Canfield, a former performer with Joffrey Ballet, choreographed about 30 ballets during his OBT years, 1989 to 2003, while also helping manage the burgeoning company.

He originally choreographed “Romeo and Juliet” for Pacific Ballet Theatre, which merged with Ballet Oregon to form OBT in 1990, and OBT hasn’t performed his version of the Shakespeare classic in 15 years.

“It’s actually my favorite ballet in all of ballet repertoire. Shakespeare is a hero. Prokofiev’s score is brilliant,” Canfield says. “The character and depth and exploration of everything Shakespeare’s genius captures ... it comes together for me in Shakespeare’s ‘Romeo and Juliet.’ Prokofiev’s score can be as big or little as you make it.”

It’ll stage Feb. 27 through March 5 at Keller Auditorium (www.obt.org). Two casts will alternate performing the production’s iconic roles — principal artist Xuan Cheng partnered with soloist Peter Franc, and soloist Ansa Deguchi partnered with principal artist Brian Simcoe.

Choreographer James Canfield works with the other Romeo (Peter Franc) and Juliet (Xuan Cheng). In bringing back his version of Romeo and Juliet to OBT, Canfield also adds the third act - on the strong suggestion of Kevin Irving, OBT artistic director.On Irving’s request, Canfield has added the third act back into the production. Canfield chuckles, saying that he had to review VHS tapes of previous performances of the third act.

Canfield says character development is important for him in “Romeo and Juliet.” He doesn’t want roles to be insular; rather, he wants dancers to be aware of their surroundings and what people think about them — the audience being “the intruder.”

“The thing that’s really hard for dancers is they want to play out, perform out,” he says. The classic tale of commmitted love and tragedy is always a good lesson to be taught, he adds.

Of “Romeo and Juliet,” he says: “There’s comedy, intellect, deception, opportunity, people who knew better like the Friar and Nurse, vulnerability, abandon, youth taking over — the next generation and hearing their voice, we learn from the youth if we pay attention to them.
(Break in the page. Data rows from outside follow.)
Lemma steps_init_with objType param na :
  steps ctx_run (dpiObjectType__init_with allocate objType param na).
Proof.
  unfold dpiObjectType__init_with. steps_go.
  intros w. wgo.
  destruct (rc (script w (clock w)) <? 0) eqn:R0; wgo.
  { eapply ctx_run_events; try reflexivity;
      wsimpl; rewrite <- ?app_assoc; reflexivity. }
  match goal with |- wpx _ _ _ ?x => set (w1 := x) end.
  assert (Hopen : ctx_rel [ctx_next w] w w1).
  { eapply (ctx_rel_open w w w1 DPI_SUCCESS); try reflexivity.
    apply ctx_run_refl. }
  eapply wpx_mono; [apply steps_describe_with|].
  intros st w2 Hrun. cbv beta.
  pose proof (ctx_rel_trans _ _ _ _ Hopen Hrun) as Hopen2.
  pose proof (ctx_rel_live _ _ _ Hopen2) as Hlive.
  destruct (st <? 0); wgo.
  all: rewrite decide_True by assumption; wgo.
  all: eapply ctx_rel_close; try exact Hopen2; reflexivity.
Qed.
End DescribeSteps.
#[local] Hint Resolve steps_init_with : ctxdb.

Lemma steps_allocate fuel :
  forall conn param na,
    steps ctx_run (dpiObjectType__allocate fuel conn param na).
Proof.
  induction fuel as [|fuel IH]; intros conn param na.
  - apply steps_undefined.
  - cbn [dpiObjectType__allocate]. steps_go.
Qed.

Lemma wlp_handleFree_closes {B} n w0 w ht (k : M B) Q :
  ctx_rel [n] w0 w ->
  (forall w', ctx_run w0 w' -> wlp k Q w') ->
  wlp (dpiOci__handleFree (OciHandle n) ht ;; k) Q w.
Proof.
  intros Hrel Hk. pose proof (ctx_rel_live _ _ _ Hrel) as Hlive.
  wgo. rewrite decide_True by assumption. wgo.
  apply Hk. eapply ctx_rel_close; try exact Hrel; reflexivity.
Qed.

Lemma wlp_handleAlloc_opens {B} w0 w e ht (k : Z * ociPtr -> M B) Q :
  ctx_run w0 w ->
  (forall w', ctx_run w0 w' -> wlp (k (DPI_FAILURE, OciNull)) Q w') ->
  (forall w', ctx_rel [ctx_next w] w0 w' ->
              wlp (k (DPI_SUCCESS, OciHandle (ctx_next w))) Q w') ->
  wlp (bind (dpiOci__handleAlloc e ht) k) Q w.
Proof.
  intros Hrel Hfail Hok. apply wpx_bind. unfold dpiOci__handleAlloc.
  apply wpx_bind. unfold next_reply. apply wpx_bind. apply wpx_get.
  apply wpx_bind. apply wpx_modify. apply wpx_ret. cbv beta.
  destruct (rc (script w (clock w)) <? 0) eqn:R0.
  - apply wpx_bind. apply wpx_modify. apply wpx_bind.
    unfold dpiError__set. apply wpx_bind. apply wpx_modify.
    apply wpx_ret. apply wpx_ret. apply Hfail.
    eapply ctx_rel_trans; [exact Hrel|].
    eapply ctx_run_events; try reflexivity;
      wsimpl; rewrite <- ?app_assoc; reflexivity.
  - apply wpx_bind. apply wpx_get. apply wpx_bind. apply wpx_modify.
    apply wpx_bind. apply wpx_modify. apply wpx_ret. apply Hok.
    eapply (ctx_rel_open w0 w _ DPI_SUCCESS); try reflexivity.
    exact Hrel.
Qed.

(** A step that leaves the describe handles alone, in a run whose
    progress so far is recorded in [Hrel]. *)
Ltac rstep Hrel :=
  lazymatch goal with
  | |- wpx True (bind ?m _) _ ?w =>
      let Hs := fresh "Hs" in
      assert (Hs : steps ctx_run m) by steps_go;
      apply wpx_bind; eapply wpx_mono; [apply Hs|]; clear Hs;
      let a := fresh "a" in
      let w' := fresh "w" in
      let H := fresh "H" in
      intros a w' H; cbv beta in H |- *;
      apply (ctx_rel_trans _ _ _ _ Hrel) in H; clear Hrel; rename H into Hrel
  end.

Lemma getAttributes_loop_ctx (h : positive) (l : ociPtr) (n : nat) :
  forall (budget : nat) (i : Z) (arr : list (option positive))
         (w0 w : world),
    ctx_rel [n] w0 w ->
    wlp (getAttributes_loop budget i h l (OciHandle n) arr)
        (fun r w' => if fst r <? 0 then ctx_run w0 w'
                     else ctx_rel [n] w0 w') w.
Proof.
  induction budget as [|budget IH]; intros i arr w0 w Hrel.
  - exact I.
  - rewrite getAttributes_loop_S.
    rstep Hrel. destruct (i <? ot_numAttributes a).
    2:{ apply wpx_ret. exact Hrel. }
    rstep Hrel. destruct a0 as [st attrParam]. destruct (st <? 0).
    { apply wlp_handleFree_closes with (w0 := w0); [exact Hrel|].
      intros w' Hrun. apply wpx_ret. exact Hrun. }
    destruct (arr !! Z.to_nat i); [|exact I].
    rstep Hrel. destruct a0 as [st' a']. cbv zeta. destruct (st' <? 0).
    { apply wlp_handleFree_closes with (w0 := w0); [exact Hrel|].
      intros w' Hrun. apply wpx_ret. exact Hrun. }
    apply IH. exact Hrel.
Qed.

Lemma getAttributes_ctx (objType : option positive) (capacity : Z)
    (attributes : option (list (option positive))) :
  steps ctx_run (dpiObjectType_getAttributes objType capacity attributes).
Proof.
  intros w. pose proof (ctx_run_refl w) as Hrel.
  unfold dpiObjectType_getAttributes.
  rstep Hrel. destruct (a <? 0); [apply wpx_ret; exact Hrel|].
  rstep Hrel. destruct (a0 <? 0); [apply wpx_ret; exact Hrel|].
  destruct objType as [ot|]; [|exact I].
  destruct attributes as [arr|]; [|exact I].
  rstep Hrel. destruct (capacity <? ot_numAttributes a1).
  { rstep Hrel. apply wpx_ret. exact Hrel. }
  destruct (capacity =? 0); [apply wpx_ret; exact Hrel|].
  rstep Hrel.
  match goal with |- wpx _ _ _ ?x => rename x into wc end.
  apply wlp_handleAlloc_opens with (w0 := w); [exact Hrel| |].
  { intros w' Hrun. wsimpl. apply wpx_ret. exact Hrun. }
  clear Hrel. intros wo Hopen. wsimpl.
  rstep Hopen. rstep Hopen.
  match goal with |- context [?x <? 0] => destruct (x <? 0) end.
  { apply wlp_handleFree_closes with (w0 := w); [exact Hopen|].
    intros w' Hrun. apply wpx_ret. exact Hrun. }
  rstep Hopen. destruct a5 as [st v]. destruct (st <? 0).
  { apply wlp_handleFree_closes with (w0 := w); [exact Hopen|].
    intros w' Hrun. apply wpx_ret. exact Hrun. }
  rstep Hopen. destruct a5 as [st' v']. destruct (st' <? 0).
  { apply wlp_handleFree_closes with (w0 := w); [exact Hopen|].
    intros w' Hrun. apply wpx_ret. exact Hrun. }
  apply wpx_bind. eapply wpx_mono.
  { apply getAttributes_loop_ctx with (w0 := w). exact Hopen. }
  intros [st'' arr'] w' H. cbn [fst] in H. cbv beta iota.
  destruct (st'' <? 0).
  { apply wpx_ret. exact H. }
  apply wlp_handleFree_closes with (w0 := w); [exact H|].
  intros w'' Hrun. apply wpx_ret. exact Hrun.
Qed.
If we don’t, it’ll end up as a tragedy. It’s a universal story that turned into ‘West Side Story.’ Think of gang violence, you think Montague and Capulet (feud). They can be depicted in any period of time, and thematically it still works. ... The tragedy (for Romeo and Juliet) is they were carefree and in love and thought they had it together, but they had to grow up more before they made life-altering decisions.”

Canfield would like to do more freelance choreography work, but his main job as artistic director at Nevada Ballet Theatre just seems to get in the way — in a good way.

“I’m enjoying what I’m doing,” he says. Working on ballet and attracting crowds in Las Vegas has proved to be a challenge, he adds, because of the abundant forms of entertainment on The Strip and elsewhere, and people working different hours and the hustle and bustle. “It’s truly the city that never sleeps,” he adds. “And, they have three rush hours, with hotel hours. There’s no time to stop, it’s always going.”

Canfield does return to Portland to work with Sarah Slipper and Scott Lewis at Northwest Dance Project. He helped lure Slipper to Portland, hiring her as OBT mistress in the late 1990s.

He marvels at the changes in Portland since the 1980s, the growth of neighborhoods, including South Waterfront.

He also says changing dynamics in dance, including the relocation of OBT and Northwest Dance Project, as well as Polaris, Conduit and others, to new buildings doesn’t surprise him. In his ideal world, Canfield says Veterans Memorial Coliseum would be a hub for performing arts, but “that’s somebody else’s dream.” It would work; dance companies have learned to live with one another in Portland, “saying, hey, we’re a community.”

Oregon Ballet Theatre is in good hands with Irving and others, he adds.

“I have said my entire career as an artist, student, teacher and choreographer, my No. 1 purpose when put on this Earth was to make dance important in people’s lives,” he says. “The fact that (OBT’s) still going is the greatest compliment.”